Mosweu I, Moss-Morris R, Dennison L, Chalder T, McCrone P
King's Health Economics, Institute of Psychiatry, Psychology & Neuroscience, King's College London, Box 024, The David Goldberg Centre, De Crespigny Park, Denmark Hill, London, SE5 8AF, UK.
Department of Psychology, Institute of Psychiatry Psychology & Neuroscience, King's College London, London, UK.
Health Econ Rev. 2017 Oct 10;7(1):36. doi: 10.1186/s13561-017-0172-4.
Cognitive Behavioural Therapy (CBT) reduces distress in multiple sclerosis, and helps manage adjustment, but cost-effectiveness evidence is lacking.
An economic evaluation was conducted within a multi-centre trial. 94 patients were randomised to either eight sessions of nurse-led CBT or supportive listening (SL). Costs were calculated from the health, social and indirect care perspectives, and combined with additional quality-adjusted life years (QALY) or improvement on the GHQ-12 score, to explore cost-effectiveness at 12 months.
CBT had higher mean health costs (£1610, 95% CI, -£187 to 3771) and slightly better QALYs (0.0053, 95% CI, -0.059 to 0.103) compared to SL but these differences were not statistically significant. This yielded £301,509 per QALY improvement, indicating that CBT is not cost-effective according to established UK NHS thresholds. The extra cost per patient improvement on the GHQ-12 scale was £821 from the same perspective. Using a £20,000, threshold, CBT in this format has a 9% probability of being cost effective.

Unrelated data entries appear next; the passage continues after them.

(** C1.  Let the token request of [_authenticate], run at time [T], return a
    token and [expires_in], a number of seconds ([float(expires_in)] gives
    it), and [_authenticate] return normally.  Then the client stores the
    expiry timestamp [T + expires_in - 60], with 1799 for an absent
    [expires_in]; a later call, at a time [now] of the clock (seconds since
    the epoch, so not negative), sends a token request exactly when the
    stored token is absent or [now >= T + expires_in - 60]; and for
    [expires_in = 120] a call at [T + 61] or later re-authenticates and a call
    before [T + 60] does not. *)
Theorem token_expiry_timing (w0 : world) (self0 : InvestecClient)
  (tok : option string) (expires_in : option pyval) (seconds : Q) :
  token_endpoint w0 = TokenJson tok expires_in ->
  py_float (expires_in_or_default expires_in) = Ok (Number seconds) ->
  value (_authenticate w0 self0) = Ok tt ->
  let self := final (_authenticate w0 self0) in
  let T := time_auth w0 in
  let stamp := (T + seconds - 60)%Q in
  _token_expires_at self = Some (Number stamp)
  /\ py_float (expires_in_or_default None) = Ok (Number 1799)
  /\ (forall w : world,
        (0 <= time_check w)%Q ->
        (In TokenRequest (trace (_get_auth_headers w self)) <->
         token_falsy (_access_token self) = true \/ (stamp <= time_check w)%Q))
  /\ (expires_in = Some (PInt 120) ->
      forall w : world,
        (0 <= time_check w)%Q ->
        ((T + 61 <= time_check w)%Q ->
         trace (_get_auth_headers w self) = [TokenRequest])
        /\ ((time_check w < T + 60)%Q ->
            trace (_get_auth_headers w self) = [])).
Proof.
  intros Hreply Hfloat Hok. cbv zeta. revert Hok.
  rewrite _authenticate_eq, Hreply, Hfloat.
  cbn [value final expiry_stamp]. destruct (token_falsy tok) eqn:Htok; [discriminate|].
  intros _.
  assert (Hiff : forall w : world,
             (0 <= time_check w)%Q ->
             needs_auth (store_token self0 tok (Number (time_auth w0 + seconds - 60)%Q))
                        (time_check w) = true
             <-> (time_auth w0 + seconds - 60 <= time_check w)%Q).
  { intros w Hw. rewrite needs_auth_spec. cbn [store_token _access_token _token_expires_at].
    rewrite Htok. split.
    - intros [H|[H|H]]; [discriminate| |exact H]. rewrite H. exact Hw.
    - auto. }
  split; [reflexivity|]. split; [reflexivity|]. split.
  - intros w Hw. rewrite auth_trace.
    cbn [store_token _access_token]. rewrite Htok.
    specialize (Hiff w Hw).
    destruct (needs_auth _ (time_check w)); cbn [In].
    + split; [intros _; right; apply Hiff; reflexivity | auto].
    + split; [tauto|]. intros [H|H]; [discriminate|].
      apply Hiff in H. discriminate.
  - intros -> w Hw. specialize (Hiff w Hw).
    assert (Hs : (seconds == 120)%Q).
    { revert Hfloat. cbn [expires_in_or_default py_float].
      destruct (Z.abs 120 <? float_overflow); [|discriminate].
      intros H. injection H as <-. reflexivity. }
    rewrite auth_trace. split; intros H.
    + assert (E : needs_auth (store_token self0 tok
                                (Number (time_auth w0 + seconds - 60)%Q))
                    (time_check w) = true) by (apply Hiff; lra).
      rewrite E. reflexivity.
    + destruct (needs_auth (store_token self0 tok
                              (Number (time_auth w0 + seconds - 60)%Q))
                  (time_check w)) eqn:E; [|reflexivity].
      apply proj1 in Hiff. specialize (Hiff eq_refl). lra.
Qed.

Although subgroup analysis of patients with clinical levels of distress at baseline showed an improvement in the position of CBT compared to SL, CBT was still not cost-effective.
Nurse delivered CBT is more effective in reducing distress among MS patients compared to SL, but is highly unlikely to be cost-effective using a preference-based measure of health (EQ-5D). Results from a disease-specific measure (GHQ-12) produced comparatively lower Incremental Cost-Effectiveness Ratios, but there is currently no acceptable willingness-to-pay threshold for this measure to guide decision-making.
认知行为疗法(CBT)可减轻多发性硬化症患者的痛苦,并有助于应对适应问题,但缺乏成本效益方面的证据。
在一项多中心试验中进行了经济评估。94名患者被随机分为接受八节由护士主导的CBT治疗或支持性倾听(SL)。从健康、社会和间接护理角度计算成本,并与额外的质量调整生命年(QALY)或GHQ-12评分的改善情况相结合,以探讨12个月时的成本效益。
与SL相比,CBT的平均健康成本更高(1610英镑,95%置信区间,-187至3771英镑),QALY略好(0.0053,95%置信区间,-0.059至0.103),但这些差异无统计学意义。这意味着每改善一个QALY的成本为301,509英镑,表明根据英国国家医疗服务体系(NHS)既定的阈值,CBT不具有成本效益。从相同角度来看,在GHQ-12量表上每位患者改善的额外成本为821英镑。使用20,000英镑的阈值,这种形式的CBT具有9%的成本效益概率。尽管对基线时处于临床痛苦水平的患者进行亚组分析显示,与SL相比CBT的情况有所改善,但CBT仍然不具有成本效益。
与SL相比,护士提供的CBT在减轻MS患者的痛苦方面更有效,但使用基于偏好的健康衡量指标(EQ-5D)时极不可能具有成本效益。特定疾病衡量指标(GHQ-12)的结果产生的增量成本效益比相对较低,但目前该指标尚无可接受的支付意愿阈值来指导决策。